_Provided data:_
(** * An 8-bit machine: assembler ([asm.py]) and emulator ([emulator.py])

    A shallow embedding of the two Python programs and the properties
    their specification states about them.

    Conventions of the embedding.
    - A Python [str] is a [list ascii]: the characters are the code points
      below 256.  [isspace], [isdigit] and [upper] follow Python on that
      range; the two characters whose upper case lies outside it
      (U+00B5, U+00FF) are left as they are, which no comparison with the
      ASCII mnemonics and register names can observe.
    - A Python [int] is a [Z]; [%] is [Z.modulo] and [&] is [Z.land], which
      agree with Python on negative numbers too.
    - A Python list indexed by an [int] is a [list] read and written through
      [Py.get] and [Py.set], which raise [IndexError] out of range and count
      negative indices from the end, as Python does.
    - The label table (a [dict]) is a [gmap].
    - Exceptions are values of [exn]; code that can raise returns a
      [result]. *)

From Stdlib Require Import ZArith Ascii String List Lia Bool.
From Stdlib Require Import DecimalString HexadecimalString DecimalN.
From stdpp Require Import base option list gmap strings.
Import ListNotations.

Local Open Scope Z_scope.
Local Open Scope list_scope.

(** ** Python values *)

Abbreviation pystr := (list ascii).

(** A string literal of the source, as a Python [str]. *)
Definition str (s : string) : pystr := list_ascii_of_string s.

Definition ord (c : ascii) : Z := Z.of_N (N_of_ascii c).
Definition chr (z : Z) : ascii := ascii_of_N (Z.to_N z).

Inductive message :=
| UnknownValue (token : pystr)
| UnknownOp (op : pystr)
| UnhandledOp (op : pystr)
| InvalidLiteral (base : Z) (token : pystr).

Inductive exn :=
| ValueError (m : message)
| KeyError (key : pystr)
| IndexError.

Inductive result (A : Type) :=
| Ok (a : A)
| Raise (e : exn).
Arguments Ok {A} a.
Arguments Raise {A} e.

Definition rbind {A B} (m : result A) (f : A -> result B) : result B :=
  match m with
  | Ok a => f a
  | Raise e => Raise e
  end.

Declare Scope result_scope.
Delimit Scope result_scope with result.
Notation "'let!' x ':=' m 'in' k" := (rbind m (fun x => k))
  (at level 10, x pattern, m at level 100, k at level 200) : result_scope.

(** ** The [str] methods the assembler uses *)

Module Py.

Definition eqs (a b : pystr) : bool := bool_decide (a = b).

(** [str.isspace] on one character. *)
Definition isspace (c : ascii) : bool :=
  let n := ord c in
  ((9 <=? n) && (n <=? 13)) || ((28 <=? n) && (n <=? 32))
  || (n =? 133) || (n =? 160).

Fixpoint lstrip (s : pystr) : pystr :=
  match s with
  | c :: s' => if isspace c then lstrip s' else s
  | [] => []
  end.

Definition rstrip (s : pystr) : pystr := rev (lstrip (rev s)).

(** [s.strip()] *)
Definition strip (s : pystr) : pystr := rstrip (lstrip s).

Fixpoint lstrip_char (x : ascii) (s : pystr) : pystr :=
  match s with
  | c :: s' => if bool_decide (c = x) then lstrip_char x s' else s
  | [] => []
  end.

(** [s.rstrip(x)] for a one-character [x] *)
Definition rstrip_char (x : ascii) (s : pystr) : pystr :=
  rev (lstrip_char x (rev s)).

(** [s.split(x, 1)[0]]: what comes before the first [x]. *)
Fixpoint before (x : ascii) (s : pystr) : pystr :=
  match s with
  | c :: s' => if bool_decide (c = x) then [] else c :: before x s'
  | [] => []
  end.

(** [s.split(x)] for a one-character [x]: never the empty list. *)
Fixpoint split (x : ascii) (s : pystr) : list pystr :=
  match s with
  | [] => [[]]
  | c :: s' =>
      if bool_decide (c = x) then [] :: split x s'
      else match split x s' with
           | p :: ps => (c :: p) :: ps
           | [] => [[c]]
           end
  end.

(** [sep.join(l)] *)
Fixpoint join (sep : pystr) (l : list pystr) : pystr :=
  match l with
  | [] => []
  | [a] => a
  | a :: l' => a ++ sep ++ join sep l'
  end.

Fixpoint startswith (s p : pystr) : bool :=
  match p, s with
  | [], _ => true
  | x :: p', c :: s' => bool_decide (c = x) && startswith s' p'
  | _ :: _, [] => false
  end.

Definition endswith (s p : pystr) : bool := startswith (rev s) (rev p).

(** [str.upper] on one character; the sharp s becomes two letters. *)
Definition upper_char (c : ascii) : pystr :=
  let n := ord c in
  if (97 <=? n) && (n <=? 122) then [chr (n - 32)]
  else if n =? 223 then str "SS"
  else if (224 <=? n) && (n <=? 254) && negb (n =? 247) then [chr (n - 32)]
  else [c].

Definition upper (s : pystr) : pystr := concat (map upper_char s).

(** [str.isdigit]: the decimal digits and the superscripts one, two and
    three, and false on the empty string. *)
Definition isdigit_char (c : ascii) : bool :=
  let n := ord c in
  ((48 <=? n) && (n <=? 57)) || (n =? 178) || (n =? 179) || (n =? 185).

Definition isdigit (s : pystr) : bool :=
  match s with
  | [] => false
  | _ => forallb isdigit_char s
  end.

(** [s[:-1]] and [s[1:-1]] *)
Definition drop_last (s : pystr) : pystr := removelast s.
Definition inner (s : pystr) : pystr := removelast (tail s).

(** The value of a digit of [int(s, base)]. *)
Definition digit_val (c : ascii) : option Z :=
  let n := ord c in
  if (48 <=? n) && (n <=? 57) then Some (n - 48)
  else if (97 <=? n) && (n <=? 122) then Some (n - 87)
  else if (65 <=? n) && (n <=? 90) then Some (n - 55)
  else None.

_Exercise goal:_ Exactly the lines above from the one with "three, and false on the empty string. *)" to the one with "Definition inner (s", both included, are to be quoted; leave the rest out.

_Output of the task:_
    three, and false on the empty string. *)
Definition isdigit_char (c : ascii) : bool :=
  let n := ord c in
  ((48 <=? n) && (n <=? 57)) || (n =? 178) || (n =? 179) || (n =? 185).

Definition isdigit (s : pystr) : bool :=
  match s with
  | [] => false
  | _ => forallb isdigit_char s
  end.

(** [s[:-1]] and [s[1:-1]] *)
Definition drop_last (s : pystr) : pystr := removelast s.
Definition inner (s : pystr) : pystr := removelast (tail s).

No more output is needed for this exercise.